Work request -
Check every line of the data below for the word "Hvars". Copy the ones that have it.

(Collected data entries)
┄┄┄┄┄┄

Lemma assign_node_known node v :
  (∀ x, x ∈ node_vars node → is_Some (var_indexes v !! x)) → assign_node node v = v.
Proof.
  unfold assign_node, node_vars. destruct (is_concrete node); [done|].
  intros Hk. destruct (Hk (var_name node)) as [i Hi]; [by left|].
  by rewrite (assign_known _ _ _ Hi).
Qed.

Lemma build_scanners_spec ts (p : proc) :
  fetcher_ok (cm p) → (∀ t, t ∈ ts → is_Some (points_of (cm p) (predicate_of t))) →
  (∀ x, x ∈ message_vars ts → is_Some (var_indexes (vim p) !! x)) →
  ∃ trees f', build_scanners ts p = Ret (zip_with scanner_for ts trees, set_cm p f') ∧
    Forall2 (tree_for (cm p)) ts trees ∧ fetcher_ok f' ∧ (∀ q, points_of f' q = points_of (cm p) q) ∧
    fetcher_qw f' = fetcher_qw (cm p).
Proof.
  revert p. induction ts as [|t ts IH]; intros p Hf Hpred Hvars; cbn [build_scanners].
  { exists [], (cm p). split; [by destruct p|]. by split_and!. }
  unfold build_scanner. fold (predicate_of t).
  destruct (fetch_law (cm p) (predicate_of t) Hf) as (r & f1 & -> & Hf1 & Hp1 & Hq1 & Hr).
  destruct (Hpred t) as [P HP]; [by left|]. rewrite HP in Hr.
  destruct Hr as (_ & tree & Htree & Hok & Hpts & Hqw). cbn [mbind outcome_bind].
  unfold fetch_get. rewrite Htree. cbn [mbind outcome_bind deref].
  unfold message_vars in Hvars. rewrite bind_cons in Hvars.
  assert (Ev : assign_node (b_object t) (assign_node (b_subject t) (vim p)) = vim p).
  { rewrite (assign_node_known (b_subject t)), assign_node_known; [done|..];
      intros x Hx; apply Hvars; unfold triple_vars; set_solver. }
  rewrite Ev. set (p1 := set_vim (set_cm p f1) (vim p)).
  destruct (IH p1) as (trees & f' & -> & Htrees & Hf' & Hp' & Hq'); [done| | |].
  { intros t' Ht'. simpl. rewrite Hp1. apply Hpred. by right. }
  { intros x Hx. apply Hvars. set_solver. }
  exists (tree :: trees), f'. split; [done|].
  split; [|split_and!; [done|intros q; rewrite Hp'; simpl; by rewrite Hp1|simpl in Hq'; congruence]]. constructor.
  - split; [done|]. split; [by rewrite Hpts|done].
  - eapply Forall2_impl; [exact Htrees|]. intros t' tree' (? & Hpt & Hq). unfold tree_for.
    simpl in Hpt, Hq. rewrite Hp1 in Hpt. split_and!; [done|done|congruence].
Qed.

(** The parts of a processor that planning the operators leaves alone. *)
Definition same_plan (p p' : proc) : Prop :=
  bgp_message p' = bgp_message p ∧ vim p' = vim p ∧ header_vec p' = header_vec p ∧
  header_reverse_map p' = header_reverse_map p ∧ p_time_control p' = p_time_control p ∧
  cm p' = cm p.

Lemma build_bgp_ops_spec n d names ts trees f (p : proc) B :
  planned (var_indexes (vim p)) (header_reverse_map p) n names →
  Forall2 (tree_for f) ts trees → d = st_tree_depth (fetcher_qw f) →
  Forall (triple_supported d) ts → (∀ x, x ∈ message_vars ts → x ∈ names) →
  counts n (join_incidence p) B →
  (∀ k, (k < n)%nat → k ∈ B ∨ ∃ x, x ∈ message_vars ts ∧
    k = Z.to_nat (column (var_indexes (vim p)) (header_reverse_map p) x)) →
  ∃ ops p' dens, build_bgp_ops (zip_with scanner_for ts trees) ts p = Ret (ops, p') ∧
    same_plan p p' ∧ length ops = length ts ∧
    chain n (coord d) B ops
      (zip_with (pattern_for (var_indexes (vim p)) (header_reverse_map p)) ts trees) dens.
Proof.
  intros Hpl Htrees Hd. revert p B Hpl.
  induction Htrees as [|t tree ts trees (Hok & _ & Hq) Htrees IH];
    intros p B Hpl Hsup Hnames Hji Hcov; cbn [zip_with build_bgp_ops].
  { exists [], p, []. split_and!; [done|done|done|]. apply chain_nil. intros k Hk.
    destruct (Hcov k Hk) as [?|(x & Hx & _)]; [done|by apply not_elem_of_nil in Hx]. }
  apply Forall_cons in Hsup as [Ht Hsup]. unfold message_vars in *.
  rewrite bind_cons in Hnames, Hcov.
  destruct (create_op_sem _ _ n names Hpl d t tree (join_incidence p) B Hok) as (op & ji' & Eop & Hfit);
    [by rewrite Hd, <-Hq|done|intros; apply Hnames; set_solver|done|].
  destruct Hfit as (reads & writes & den & Hsem & Hsub & Hdis & Hji' & Hcols).
  unfold build_bgp_op. rewrite Eop. cbn [mbind outcome_bind].
  replace (mkVIM (var_indexes (vim p)) (current_index (vim p))) with (vim p) by by destruct (vim p).
  set (p1 := mkProcessor _ _ _ _ _ _ _ _).
  destruct (IH p1 (list_to_set writes ∪ B)) as (ops & p' & dens & -> & Hsame & Hlen & Hchain);
    [done|done|intros; apply Hnames; set_solver|done| |].
  { intros k Hk. destruct (Hcov k Hk) as [?|(x & Hx & ->)]; [left; set_solver|].
    apply elem_of_app in Hx as [Hx|Hx]; [left|right; eauto].
    apply Hcols. unfold triple_columns. rewrite elem_of_list_to_set.
    by apply (list_elem_of_fmap_2 (λ x, Z.to_nat (column _ _ x))). }
  exists (op :: ops), p', (den :: dens). split; [done|]. split; [exact Hsame|].
  split; [simpl; by rewrite Hlen|]. by eapply chain_cons.
Qed.
(** What a row says of a triple pattern, over the points of the predicates. *)
Definition triple_holds (points : Z → option (gset (Z * Z))) (vi : gmap (list Z) Z)
    (rm : gmap Z Z) (r : list Z) (t : BGPTriple) : Prop :=
  ∃ P s o, points (predicate_of t) = Some P ∧ term_value r (node_term vi rm (b_subject t)) = Some s ∧
    term_value r (node_term vi rm (b_object t)) = Some o ∧ (s, o) ∈ P.

Lemma holds_triple f vi rm r ts trees :
  Forall2 (tree_for f) ts trees →
  Forall (λ p, holds p r) (zip_with (pattern_for vi rm) ts trees) ↔
  Forall (triple_holds (points_of f) vi rm r) ts.
Proof.
  induction 1 as [|t tree ts trees (Hok & Hpt & Hq) Htrees IH]; [done|]. cbn [zip_with].
  rewrite !Forall_cons, IH. apply and_iff_compat_r. unfold holds, triple_holds. cbn [p_subject p_object p_tree pattern_for].
  rewrite Hpt. destruct (term_value r (node_term vi rm (b_subject t))) as [s|];
    [|split; [done|naive_solver]].
  destruct (term_value r (node_term vi rm (b_object t))) as [o|]; [|split; [done|naive_solver]].
  split; [|naive_solver]. intros Hp. by exists (pts tree), s, o.
Qed.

┄┄┄┄┄┄

Problem solution -
  revert p. induction ts as [|t ts IH]; intros p Hf Hpred Hvars; cbn [build_scanners].
  unfold message_vars in Hvars. rewrite bind_cons in Hvars.
      intros x Hx; apply Hvars; unfold triple_vars; set_solver. }
  { intros x Hx. apply Hvars. set_solver. }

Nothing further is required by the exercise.